For the non-regular on the Forge forum it is much easier to describe what Charnel Gods is for, than what it is.....

Charnel Gods IS a supplement TO a supplement, TO a roleplaying game. Specifically it is a supplement to 'Sword and Sorcerer' a meditation and lengthy essay on rpg campaigns for real pulp fantasy as opposed to the omnipresent 'high fantasy' of the endless Tolkien imitators.

Sword and Sorcerer is a supplement to Sorcerer a rules-lite rpg that focuses on a single niche, the idea of superhuman abilities derived by a disfunctional relationship with some kind of demon.

Sorcerer has proven to be almost supernaturally adaptable to different settings. Ron Edwards, the games designer/publisher (also author of Sword and Sorcerer) had little trouble adapting it to pulp fantasy, though the forge has lenghty accounts of the game being used in science fiction, cyberpunk ,even superheroes, and a number of setting by other designers are available.

Charnel Gods is FOR one particular type of niche setting. It's about the end of the world.
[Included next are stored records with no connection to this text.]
(** C5, as amended. For every reply of the provider the gender that
    [inferGender] returns is male, female or unknown, and its confidence,
    unless it is NaN, lies in [0, 1]. A rejected call, an empty or null
    content and a content that does not parse give unknown with confidence
    0. For a parsed object whose confidence is a number [q] (or is
    missing), the confidence returned is [q] clamped into [0, 1] (0 when
    missing), also when the gender is none of the three: then the gender
    alone is forced to unknown. A gender among the three is returned as it
    is; male with 1.7 gives male with 1. *)
Theorem inferGender_validated :
  (forall reply, In (gender (inferGender reply)) validGenders)
  /\ (forall reply,
        confidence (inferGender reply) <> Js.NaN ->
        in_unit (confidence (inferGender reply)))
  /\ (forall q, in_unit (Js.Num (clamp01 q)))
  /\ inferGender Rejected = unknown_result
  /\ inferGender (Content None) = unknown_result
  /\ inferGender (Content (Some "")) = unknown_result
  /\ (forall content,
        Js.JSON_parse content = None ->
        inferGender (Content (Some content)) = unknown_result)
  /\ (forall content props q,
        content <> "" ->
        Js.JSON_parse content = Some (Js.JObject props) ->
        Js.get "confidence" props = Some (Js.JNumber (Js.Num q)) ->
        includes validGenders (Js.get "gender" props) = false ->
        inferGender (Content (Some content)) =
        {| gender := "unknown"; confidence := Js.Num (clamp01 q) |})
  /\ (forall content props g q,
        content <> "" ->
        Js.JSON_parse content = Some (Js.JObject props) ->
        Js.get "confidence" props = Some (Js.JNumber (Js.Num q)) ->
        Js.get "gender" props = Some (Js.JString g) ->
        In g validGenders ->
        inferGender (Content (Some content)) =
        {| gender := g; confidence := Js.Num (clamp01 q) |})
  /\ (forall content props,
        content <> "" ->
        Js.JSON_parse content = Some (Js.JObject props) ->
        Js.get "confidence" props = None ->
        confidence (inferGender (Content (Some content))) = Js.zero)
  /\ (forall content,
        content <> "" ->
        Js.JSON_parse content = Some overconfidentReply ->
        inferGender (Content (Some content)) =
        {| gender := "male"; confidence := Js.one |}).
Proof.
  assert (Hnum : forall content props q,
             content <> "" ->
             Js.JSON_parse content = Some (Js.JObject props) ->
             Js.get "confidence" props = Some (Js.JNumber (Js.Num q)) ->
             inferGender (Content (Some content)) =
             {| gender :=
                  if includes validGenders (Js.get "gender" props) then
                    match Js.get "gender" props with
                    | Some (Js.JString s) => s
                    | _ => "unknown"
                    end
                  else "unknown";
                confidence := Js.Num (clamp01 q) |}).
  { intros content props q Hne Hp Hc.
    rewrite <- (clamp_number q). cbv zeta.
    destruct (Js.ToNumber
                (Js.or_else (Some (Js.JNumber (Js.Num q))) (Js.JNumber Js.zero)))
      as [n|] eqn:En.
    - apply inferGender_object; [assumption | assumption |].
      rewrite Hc. exact En.
    - unfold Js.or_else, Js.ToNumber in En.
      destruct (Js.ToBoolean _); discriminate En. }
  repeat split.
  - intros reply. destruct (inferGender_cases reply)
      as [->|(content & props & n & _ & _ & _ & _ & ->)].
    + apply unknown_is_valid.
    + simpl gender.
      destruct (includes validGenders (Js.get "gender" props)) eqn:Ei;
        [|apply unknown_is_valid].
      destruct (includes_valid _ Ei) as (s & -> & Hs). exact Hs.
  - intros reply. destruct (inferGender_cases reply)
      as [->|(content & props & n & _ & _ & _ & _ & ->)].
    + intros _. simpl. split; [apply Qle_refl | apply Q_0_le_1].
    + simpl confidence. intros Hn. apply clamp_in_unit.
      intros ->. apply Hn. reflexivity.
  - apply clamp01_in_unit.
  - apply clamp01_in_unit.
  - intros content Hp. unfold inferGender.
    destruct (String.eqb content ""); [reflexivity|]. rewrite Hp. reflexivity.
  - intros content props q Hne Hp Hc Hi.
    rewrite (Hnum content props q Hne Hp Hc), Hi. reflexivity.
  - intros content props g q Hne Hp Hc Hg Hin.
    rewrite (Hnum content props q Hne Hp Hc), Hg.
    assert (Hi : includes validGenders (Some (Js.JString g)) = true).
    { simpl. simpl in Hin.
      destruct Hin as [<-|[<-|[<-|[]]]]; reflexivity. }
    rewrite Hi. reflexivity.
  - intros content props Hne Hp Hc.
    rewrite (inferGender_object content props Js.zero Hne Hp).
    + reflexivity.
    + rewrite Hc. reflexivity.
  - intros content Hne Hp.
    rewrite (Hnum content _ (17 # 10)%Q Hne Hp eq_refl). reflexivity.
Qed.

(** X5. A confidence that is a text which does not read as a number is not
    clamped: [Math.min] gives NaN, and NaN is what comes back. *)
Lemma inferGender_nan_confidence (content : string)
    (props : list (string * Js.json)) (s : string) :
  content <> "" ->
  Js.JSON_parse content = Some (Js.JObject props) ->
  Js.get "confidence" props = Some (Js.JString s) ->
  s <> "" ->
  Js.StringToNumber s = Js.NaN ->
  confidence (inferGender (Content (Some content))) = Js.NaN.
Proof.
  intros Hne Hp Hc Hs Hnan.
  rewrite (inferGender_object content props Js.NaN Hne Hp).
  - reflexivity.
  - rewrite Hc. unfold Js.or_else, Js.ToBoolean.
    destruct (String.eqb_spec s ""); [congruence|]. simpl. rewrite Hnan.
    reflexivity.
Qed.

End InferGender.

(** A reply whose confidence is the word high. *)
Lemma inferGender_nan_confidence_witness :
  Enrichment.confidence
    (Enrichment.inferGender
       (rt := Notions.runtimeParsing "reply"
                (Js.JObject [("gender", Js.JString "male");
                             ("confidence", Js.JString "high")]))
       (Enrichment.Content (Some "reply")))
  = Js.NaN.
Proof.
  apply (inferGender_nan_confidence
           (rt := Notions.runtimeParsing "reply"
                    (Js.JObject [("gender", Js.JString "male");
                                 ("confidence", Js.JString "high")]))
           "reply"
           [("gender", Js.JString "male"); ("confidence", Js.JString "high")]
           "high");
    [discriminate | reflexivity | reflexivity | discriminate | reflexivity].
Defined.
(** * Shallow embedding of the data-marketplace deployment scripts

    [scripts/deploy.py] pushes three precompiled contracts to a local
    node through the web3 client; [visualise.py] adds two routes, a page
    and a static directory, to a web application.  Both are orchestration over libraries, so the embedding
    keeps the control flow of the scripts (sequencing, [try]/[except],
    [exit]) exactly and treats the node, the web3 client and the pure
    library helpers as an environment the theorems quantify over. *)

From Stdlib Require Import ZArith List Lia Ascii String Permutation.
From stdpp Require Import base strings gmap list.
Import ListNotations.

Local Open Scope string_scope.
Local Open Scope Z_scope.
Local Open Scope list_scope.

Set Warnings "-register-all".

(* ===================================================================== *)
(** * Python values, exceptions and the data model of the scripts        *)
(* ===================================================================== *)

(** The Python values the scripts pass around: [None], booleans, integers
    (unbounded, hence [Z]), strings, tuples/lists and string-keyed dicts
    (insertion ordered, hence an association list). *)
Inductive value :=
| VNone
| VBool (b : bool)
| VInt (z : Z)
| VStr (s : string)
| VTuple (l : list value)
| VDict (d : list (string * value)).

(** Python truthiness, as used by [if x:] and [x and y]. *)
Definition truthy (v : value) : bool :=
  match v with
  | VNone => false
  | VBool b => b
  | VInt z => negb (z =? 0)
  | VStr s => negb (String.eqb s "")
  | VTuple l => match l with [] => false | _ => true end
  | VDict d => match d with [] => false | _ => true end
  end.

(** Exception classes the handlers of [deploy.py] tell apart, and the one
    raised by a read of bytes that are not text; every class listed here
    is a subclass of [Exception]. *)
Inductive exn_class :=
| FileNotFoundError
| JSONDecodeError
| IndexError
| UnicodeDecodeError
| OtherException.

Record exn := Exn { exn_class_of : exn_class; exn_msg : string }.

(** What a library call gives back: a result or a raised exception. *)
Inductive reply (X : Type) :=
| Ok (x : X)
| Raise (e : exn).
Arguments Ok {X} x.
Arguments Raise {X} e.

(** A transaction is the dict returned by [build_transaction]. *)
Abbreviation tx := (gmap string value).

(** Deployment Receipt: the three attributes the script reads. *)
Record receipt := Receipt {
  status : Z;
  contractAddress : value;
  blockNumber : Z
}.

(** The reply of [debug_traceTransaction], restricted to the keys the
    script inspects: [returnValue], a string when present, and [error],
    an object whose [message], when present, is a string.
    [returnValue = None] means the key is absent; [error = Some None] an
    error object without a [message] key. *)
Record trace := Trace {
  returnValue : option string;
  error : option (option string)
}.

(** Deployed Contract Handle, [w3.eth.contract(address=..., abi=...)]. *)
Record handle := Handle {
  address : value;
  abi_of : value
}.

(** Requests to the web3 client and, through it, to the node; the index
    is the type of a successful reply.  [label] is the [contract_name]
    argument of the enclosing [deploy_contract] call: it tells the three
    deployments apart in the trace and is not sent to the node.
    [eth_contract] is [w3.eth.contract(abi=..., bytecode=...)] and
    [eth_contract_at] is [w3.eth.contract(address=..., abi=...)]: the
    client checks its arguments and may raise; what it hands back is
    determined by the arguments, so the reply carries no data.
    [build_transaction] is [Contract.constructor(args).build_transaction]
    and [contract_call h fn args] is [h.functions.fn(args).call()]. *)
Inductive rpc : Type -> Type :=
| eth_accounts : rpc (list string)
| is_connected : rpc bool
| client_version : rpc string
| eth_block_number : rpc Z
| eth_chain_id : rpc Z
| eth_contract (label : string) (abi : value) (bytecode : string) : rpc unit
| build_transaction (label : string) (abi : value) (bytecode : string)
    (args : list value) (from : value) : rpc tx
| eth_estimate_gas (label : string) (t : tx) : rpc Z
| eth_send_transaction (label : string) (t : tx) : rpc string
| eth_wait_for_transaction_receipt (label : string) (tx_hash : string) : rpc receipt
| debug_traceTransaction (label : string) (tx_hash : string) : rpc trace
| eth_contract_at (label : string) (addr : value) (abi : value) : rpc unit
| contract_call (h : handle) (fn : string) (args : list value) : rpc value.

(** An interpolated value of an f-string. *)
Inductive shown :=
| Sh (v : value)
| ShReceipt (r : receipt)
| ShExn (e : exn).

(** A file of the working directory: text; bytes that are not text in
    the encoding [open] uses (the file opens, reading it raises); or
    present but not openable (permissions, a directory, ...). *)
Inductive fentry :=
| FText (content : string)
| FUndecodable
| FDenied.

(** The file is there and its text cannot be had. *)
Definition unreadable (e : fentry) : bool :=
  match e with
  | FText _ => false
  | FUndecodable | FDenied => true
  end.

(** Observable events of a run, newest first in the log. *)
Inductive event :=
| Print (fmt : string) (args : list shown)
| Rpc {X : Type} (c : rpc X) (r : reply X)
| Open (path mode : string)
| Sleep (secs : Z)
| Traceback (e : exn).

(** How a Python computation ends: a value, an exception on its way up,
    or [SystemExit] (which [except Exception] does not catch). *)
Inductive outcome (A : Type) :=
| Return (a : A)
| Raised (e : exn)
| SysExit (code : option Z).
Arguments Return {A} a.
Arguments Raised {A} e.
Arguments SysExit {A} code.

(** Exit status of the interpreter: 0 on normal end and on [exit()]
    ([SystemExit(None)]), the code of [exit(n)], 1 on an uncaught
    exception. *)
Definition exit_status {A} (o : outcome A) : Z :=
  match o with
  | Return _ => 0
  | Raised _ => 1
  | SysExit None => 0
  | SysExit (Some n) => n
  end.

(* ===================================================================== *)
(** * The environment and the state monad of the script                  *)
(* ===================================================================== *)

(** The node with the web3 client in front of it ([respond], which moves
    the node to its next state), and the pure library functions the
    script calls: [json.load], [json.dump(..., indent=4)], [w3.from_wei],
    [bytes.fromhex], [bytes.decode('utf-8', errors='ignore')] and
    [str.strip()].  [json_loads] gives [None] for a [JSONDecodeError]. *)
Record Env (Node : Type) := {
  respond : forall X, rpc X -> Node -> reply X * Node;
  json_loads : string -> option value;
  json_dumps : value -> string;
  from_wei : value -> string -> reply value;
  bytes_fromhex : string -> reply (list Byte.byte);
  utf8_decode_ignore : list Byte.byte -> string;
  str_strip : string -> string
}.
Arguments respond {Node} _ {X} _ _.
Arguments json_loads {Node} _ _.
Arguments json_dumps {Node} _ _.
Arguments from_wei {Node} _ _ _.
Arguments bytes_fromhex {Node} _ _.
Arguments utf8_decode_ignore {Node} _ _.
Arguments str_strip {Node} _ _.

Record state (Node : Type) := State {
  node : Node;
  fs : gmap string fentry;
  default_account : value;
  log : list event
}.
Arguments State {Node} _ _ _ _.
Arguments node {Node} _.
Arguments fs {Node} _.
Arguments default_account {Node} _.
Arguments log {Node} _.

Definition M (Node A : Type) : Type := state Node -> outcome A * state Node.

Section Script.
Context {Node : Type} (env : Env Node).

Definition ret {A} (a : A) : M Node A := fun s => (Return a, s).

Definition bind {A B} (m : M Node A) (k : A -> M Node B) : M Node B :=
  fun s =>
    match m s with
    | (Return a, s') => k a s'
    | (Raised e, s') => (Raised e, s')
    | (SysExit c, s') => (SysExit c, s')
    end.

Definition raise {A} (e : exn) : M Node A := fun s => (Raised e, s).

(** [exit()] and [exit(n)]. *)
Definition exit {A} (code : option Z) : M Node A := fun s => (SysExit code, s).

(** [try: m  except ...: h]; [h e = None] when no clause matches [e]. *)
Definition try_except {A} (m : M Node A) (h : exn -> option (M Node A)) : M Node A :=
  fun s =>
    match m s with
    | (Raised e, s') =>
        match h e with
        | Some k => k s'
        | None => (Raised e, s')
        end
    | r => r
    end.

Definition emit (ev : event) : M Node unit :=
  fun s => (Return tt, State (node s) (fs s) (default_account s) (ev :: log s)).

Definition print (fmt : string) (args : list shown) : M Node unit :=
  emit (Print fmt args).

Definition sleep (secs : Z) : M Node unit := emit (Sleep secs).

Definition of_reply {A} (r : reply A) : M Node A :=
  match r with
  | Ok x => ret x
  | Raise e => raise e
  end.

(** One request to the client: the node moves on, the exchange is logged. *)
Definition call {X} (c : rpc X) : M Node X :=
  fun s =>
    let '(r, n') := respond env c (node s) in
    of_reply r (State n' (fs s) (default_account s) (Rpc c r :: log s)).

Definition get_default_account : M Node value :=
  fun s => (Return (default_account s), s).

Definition set_default_account (a : value) : M Node unit :=
  fun s => (Return tt, State (node s) (fs s) a (log s)).

(** [with open(path, 'r') as f: f.read()]: [open] raises for a file that
    is missing or cannot be opened; the read raises for one that opened
    and does not hold text. *)
Definition open_read (path : string) : M Node string :=
  fun s =>
    let s' := State (node s) (fs s) (default_account s) (Open path "r" :: log s) in
    match fs s !! path with
    | None => (Raised (Exn FileNotFoundError path), s')
    | Some FDenied => (Raised (Exn OtherException path), s')
    | Some FUndecodable => (Raised (Exn UnicodeDecodeError "invalid start byte"), s')
    | Some (FText content) => (Return content, s')
    end.

(** [with open(path, 'w') as f: f.write(content)]: mode ['w'] creates the
    file or truncates it. *)
Definition open_write (path content : string) : M Node unit :=
  fun s =>
    let l := Open path "w" :: log s in
    match fs s !! path with
    | Some FDenied =>
        (Raised (Exn OtherException path), State (node s) (fs s) (default_account s) l)
    | _ =>
        (Return tt, State (node s) (<[path := FText content]> (fs s)) (default_account s) l)
    end.

End Script.

Declare Scope py_scope.
Delimit Scope py_scope with py.
Notation "x <- m ;; k" := (bind m (fun x => k))
  (at level 20, m at level 99, k at level 200, only parsing) : py_scope.
Notation "' pat <- m ;; k" := (bind m (fun x => match x with pat => k end))
  (at level 20, pat pattern, m at level 99, k at level 200, only parsing) : py_scope.
Notation "m ;; k" := (bind m (fun _ => k))
  (at level 100, k at level 200, only parsing, right associativity) : py_scope.
Local Open Scope py_scope.

(* ===================================================================== *)
(** * String helpers of the revert-reason decoder                        *)
(* ===================================================================== *)

(** [s[n:]] *)
Fixpoint str_drop (n : nat) (s : string) : string :=
  match n, s with
  | O, _ => s
  | S n', String _ r => str_drop n' r
  | S _, EmptyString => EmptyString
  end.

Definition is_nul (c : ascii) : bool := Ascii.eqb c Ascii.zero.

Fixpoint lstrip_nul (s : string) : string :=
  match s with
  | String c r => if is_nul c then lstrip_nul r else s
  | EmptyString => EmptyString
  end.

Fixpoint rstrip_nul (s : string) : string :=
  match s with
  | EmptyString => EmptyString
  | String c r =>
      match rstrip_nul r with
      | EmptyString => if is_nul c then EmptyString else String c EmptyString
      | r' => String c r'
      end
  end.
One of the things I always hated about D&D (to be sure there is very little about D&D I don't hate...) is the tedious process of 'leveling up'. That lengthy period of kicking in the doors on orcs that you go though in the game's version of making you pay for the privilege of being 'somebody' in the game world. In some versions of the game this process can take YEARS of regular gaming, and of course if you roll bad and loose a character, get ready to climb the mountain AGAIN.!.......

None of this crap with Charnel Gods bucko......

And none of this spending a couple of years to clap your little hobbit hands with glee because you killed a platoon of orcs to get the +2 bodkin of pimple-popping...

You show up for work 9 am monday morning and Scott Knipe hands you Stormbringer, or Mournblade, or the One ring, or the Spear of Longinus or their (Im)moral equivalents and, beaming paternally all the while he hooks his thumb toward a campaign setting and says 'get to work youngster, I expect to see that baby in flames by tuesday week....."

The universe of Naur Tier is best described as a meta-setting, a universe which is caught in an endless cycle of rebirth and destruction.

Aeons ago the old gods died in an cycle of wars against the alien (and suspiciously Lovecraftian) Nameless leaving their rotting corpses piled up a against a cosmic gateway as the only thing keeping the Namelss out. But every few aeons or so the Nameless chew their way through, so they left behind the Fell (midievalese for 'serious badass'...) weapons for mankind to battle the nameless and throw them back into the abyss.

The only problem is, the backwash from this much firepower destroys the world....

Your character's mission, whether they feel inclined to accept it or not, is to journey into the carrion fields (that heap of dead gods),find their own Fell weapon and begin the apocalypse.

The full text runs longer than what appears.